The rough edge of Kael's dagger dug into his palm as he tensed to lunge. Before he could move, a warm hand clamped over his mouth and Elara hauled him backward, pressing him flat against the cold granite outcrop that split the cave's entrance from its deeper recesses. The crumpled peppermint candy he'd swiped from the Rusty Tankard's front counter three days prior dug into his thigh through his tattered trouser pocket, a tiny, forgotten luxury he'd stashed for a moment they didn't have to run for their lives. Her shoulder dug into his ribs, pine salve sharp on her wrists, and her eyes were wide, head tilted to listen to the sounds drifting through the cave mouth.
The shadow hounds' low, guttural growls carried first, followed by the heavy clink of plate armor and the crackle of torches. A man's voice, deep and rough with the formal lilt of Covenant officer rank, cut through the noise. "Scouts picked up their trail three miles back. Scent's strongest here. The heretic's inside, and the stray she's running with. Theron's offering 50 silver dead or alive, 5 extra to the first man who brings me her head."
Kael raised an eyebrow, and Elara rolled her eyes, removing her hand slowly so she could whisper directly into his ear, her breath warm against his skin. "Theron's always been cheap. I'd have priced my head at least 100 silver."
He huffed a silent laugh, pressing his back harder to the rock as two pairs of boots crunched on the loose stone just outside the cave entrance. The hounds whined, and one of the knights swore. "Stupid mutts won't go in. Says the air smells wrong. Probably the old Wildwalker warding runes carved into the frame."
"Warding runes won't stop a crossbow bolt to the skull," the lead knight said. "Holt, Marrick, take the hounds and sweep the west brush. They might have slipped out the back before we got here. Kaelen, check the east ridge. The rest of you stay with me. We'll breach the cave in ten minutes, ward runes or not."

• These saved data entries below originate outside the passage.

Lemma conns_new :
  conns_ok None ds pool fr m -> conns_ok (Some fr) ds pool (fr + 1) (<[fr := mk_dconn None None]> m).
Proof.
  intros [He Hp Hds _].
  assert (Hfr : m !! fr = None) by (apply eq_None_not_Some; intros [x Hx]; destruct (He _ _ Hx); lia).
  assert (Hpf : fr ∉ pool) by (intros Hin; destruct (Hp _ Hin); congruence).
  split.
  - intros c x. destruct (decide (c = fr)) as [->|Hne]; rewrite ?lookup_insert_eq, ?lookup_insert_ne by done.
    + intros [= <-]. cbn. split; [lia|]. split; [done|]. auto.
    + intros Hx. destruct (He c x Hx) as [? Hm]. split; [lia|].
      destruct (downstream_ x); naive_solver.
  - intros c Hin. destruct (decide (c = fr)) as [->|]; [done|]. rewrite lookup_insert_ne by done. auto.
  - intros d o Ho. destruct (Hds d o Ho) as (? & ? & H). split; [lia|]. split; [done|].
    intros c Hoc. destruct (H c Hoc) as (x & Hx & ?). exists x. split; [|done].
    rewrite lookup_insert_ne; congruence.
  - intros c [= <-]. exists (mk_dconn None None). by rewrite lookup_insert_eq.
Qed.

Lemma conns_take c :
  conns_ok None ds pool fr m -> c ∈ pool -> conns_ok (Some c) ds (pool ∖ {[c]}) fr m.
Proof.
  intros [He Hp Hds _] Hin. split.
  - intros c' x Hx. destruct (He c' x Hx) as [? Hm]. split; [done|].
    destruct (downstream_ x); [set_solver|]. destruct Hm as [? Hm]. split; [done|].
    destruct (decide (c' = c)) as [->|]; [set_solver|]. destruct Hm as [[]|[? []]]; set_solver.
  - intros c' Hin'. apply Hp. set_solver.
  - done.
  - intros c' [= <-]. destruct (Hp c Hin) as [x Hx]. exists x. destruct (He c x Hx) as [_ Hm].
    destruct (downstream_ x); set_solver.
Qed.

Lemma conns_attach d o o' c x' :
  conns_ok (Some c) ds pool fr m -> ds !! d = Some o -> dconn_ o = None ->
  dconn_ o' = Some c -> io_bev (ioctrl_ o') = Some (Dconn_bev c) ->
  downstream_ x' = Some d -> cb_of x' = Some Cb_backend ->
  conns_ok None (<[d := o']> ds) pool fr (<[c := x']> m).
Proof.
  intros [He Hp Hds Hh] Hdo Ho Ho' Hio Hd Hcb. destruct (Hh c eq_refl) as (x & Hx & Hxd & Hn). split.
  - intros c' y. destruct (decide (c' = c)) as [->|Hne]; rewrite ?lookup_insert_eq, ?lookup_insert_ne by done.
    + intros [= <-]. split; [by destruct (He c x Hx)|]. rewrite Hd. split; [|done].
      exists o'. by rewrite lookup_insert_eq.
    + intros Hy. destruct (He c' y Hy) as [? Hm]. split; [done|]. destruct (downstream_ y) as [d'|].
      * destruct Hm as [(o1 & Hd1 & Ho1) ?]. split; [|done]. exists o1.
        rewrite lookup_insert_ne; [done|]. intros ->. congruence.
      * destruct Hm as [? [?|[? [[= ?]|?]]]]; [auto|congruence|auto].
  - intros c' Hin. destruct (decide (c' = c)) as [->|]; [done|]. rewrite lookup_insert_ne by done. auto.
  - intros d' o1. destruct (decide (d' = d)) as [->|Hne]; rewrite ?lookup_insert_eq, ?lookup_insert_ne by done.
    + intros [= <-]. destruct (Hds d o Hdo) as [? _]. split; [done|]. rewrite Ho'. split; [done|].
      intros ? [= <-]. exists x'. by rewrite lookup_insert_eq.
    + intros Hd1. destruct (Hds d' o1 Hd1) as (? & ? & H). do 2 (split; [done|]). intros c' Hc'.
      destruct (H c' Hc') as (y & Hy & Hyd). exists y. rewrite lookup_insert_ne; [done|]. intros ->. congruence.
  - done.
Qed.

Lemma conns_delete_held c :
  conns_ok (Some c) ds pool fr m -> conns_ok None ds pool fr (delete c m).
Proof.
  intros [He Hp Hds Hh]. destruct (Hh c eq_refl) as (x & Hx & Hd & Hn). split.
  - intros c' y [Hne Hy]%lookup_delete_Some. destruct (He c' y Hy) as [? Hm]. split; [done|].
    destruct (downstream_ y); [done|]. destruct Hm as [? [?|[? [[= ?]|?]]]]; [auto|congruence|auto].
  - intros c' Hin. rewrite lookup_delete_ne by set_solver. auto.
  - intros d o Ho. destruct (Hds d o Ho) as (? & ? & H). do 2 (split; [done|]). intros c' Hoc.
    destruct (H c' Hoc) as (y & Hy & ?). exists y. split; [|done]. rewrite lookup_delete_ne; congruence.
  - done.
Qed.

Boots shifted, and the sound of three sets of footsteps faded away, leaving only two pairs at the entrance, plus the huffs of the two shadow hounds. Kael let out a slow, silent breath, his twisted ankle throbbing where he'd landed wrong when they'd run into the cave the night before. They were outnumbered even with half the squad gone, and he only had 9 Augment points left. A straight fight would get them both killed, and risk exposing his power to any knight that managed to escape.
They sat pressed together in the dark for three minutes, listening to the knights outside mutter about the cold and the lousy pay for border patrol runs. Elara's knee brushed his every time she shifted, and when he glanced over at her, the faint orange glow of the torches seeping into the cave gilded the edges of her auburn hair, making the freckles across her nose stand out. She caught him staring, and a faint pink tint rose to her cheeks before she looked away, picking at a loose thread on the cuff of her leather tunic. Her fingers brushed the thin silver bracelet looped around her left wrist, the one strung with a dented mint-leaf charm Kael had noticed she never took off, even when she was cleaning her sword or patching her leathers.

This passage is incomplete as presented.